### [ACTION ITEM]
From the first line of the data below, repeat each line exactly until you reach the line with "inl (set_main (M_events evs) (epoll_ctl_add"; include that line too.

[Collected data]
==============================

Definition register_conn (ptr : Z) (added : bool) (e : epoll_event) (fd : Z) (ip : list Z) (evs : list epoll_event)
  (s : EpollSocket) : EpollSocket + fault :=
  let s := set_heap (<[ptr := mk_epoll_context (on_accept fd) fd ip]> (es_heap s)) s in
  if added then
    inl (set_main (M_events evs) (epoll_ctl_add fd (mk_event (Z.lor EPOLLIN EPOLLONESHOT) ptr) s))
  else main_closes evs (closing_of (close_and_release e s) s).

Definition main_step (i : answer) (s : EpollSocket) : option (EpollSocket + fault) :=
  match es_main s, i with
  | M_wait, I_ready fds => '(evs, s') ← epoll_wait fds s; Some (inl (set_main (M_events evs) s'))
  | M_wait, I_interrupted => Some (inl (set_main (M_events []) s))
  | M_wait, I_wait_error => Some (inl (set_main M_stopped s))
  | M_events [], I_go => Some (inl (set_main (if es_status s =? S_STOP then M_stopped else M_wait) s))
  | M_events (e :: evs), _ => handle_event i e evs s
  | M_accept e evs, I_accept res => Some (inl (accept_socket res e evs s))
  | M_accepted e fd ip evs, I_go => Some (inl (set_main (M_register e fd ip evs) (set_clients (es_clients s + 1) s)))
  | M_register e fd ip evs, I_register ptr added => Some (register_conn ptr added e fd ip evs s)
  | M_reject evs, I_go =>
      Some (inl (set_main (M_events evs)
        (if (es_clients s =? 0) && (es_status s =? S_REJECT_CONN) then set_status S_STOP s else s)))
  | M_closing evs, I_go => Some (inl (set_main (M_events evs) (release_client s)))
  | _, _ => None
  end.

(** *** The threads of the pool, and stop_epoll *)

Inductive loop_action :=
  | Loop_main (i : answer)
  | Loop_take                       (* a worker takes the first task *)
  | Loop_reader (k : nat) (rcv : R) (* the [k]-th running task goes on *)
  | Loop_stop.

Definition reader_step (k : nat) (rcv : R) (s : EpollSocket) : option (EpollSocket + fault) :=
  match es_readers s !! k with
  | Some (R_read e) =>
      Some (match handle_readable_event rcv e s with
            | inr f => inr f
            | inl (Some r, s) => inl (set_readers (<[k := r]> (es_readers s)) s)
            | inl (None, s) => inl (set_readers (delete k (es_readers s)) s)
            end)
  | Some R_closing => Some (inl (release_client (set_readers (delete k (es_readers s)) s)))
  | None => None
  end.

Definition stop_epoll (s : EpollSocket) : EpollSocket := set_status S_REJECT_CONN s.

Definition loop_act (a : loop_action) (s : EpollSocket) : option (EpollSocket + fault) :=
  match a with
  | Loop_main i => main_step i s
  | Loop_take =>
      match es_tasks s with
      | e :: rest => Some (inl (set_readers (es_readers s ++ [R_read e]) (set_es_tasks rest s)))
      | [] => None
      end
  | Loop_reader k rcv => reader_step k rcv s
  | Loop_stop => Some (inl (stop_epoll s))
  end.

==============================

### [WRITTEN REPLY]
Definition register_conn (ptr : Z) (added : bool) (e : epoll_event) (fd : Z) (ip : list Z) (evs : list epoll_event)
  (s : EpollSocket) : EpollSocket + fault :=
  let s := set_heap (<[ptr := mk_epoll_context (on_accept fd) fd ip]> (es_heap s)) s in
  if added then
    inl (set_main (M_events evs) (epoll_ctl_add fd (mk_event (Z.lor EPOLLIN EPOLLONESHOT) ptr) s))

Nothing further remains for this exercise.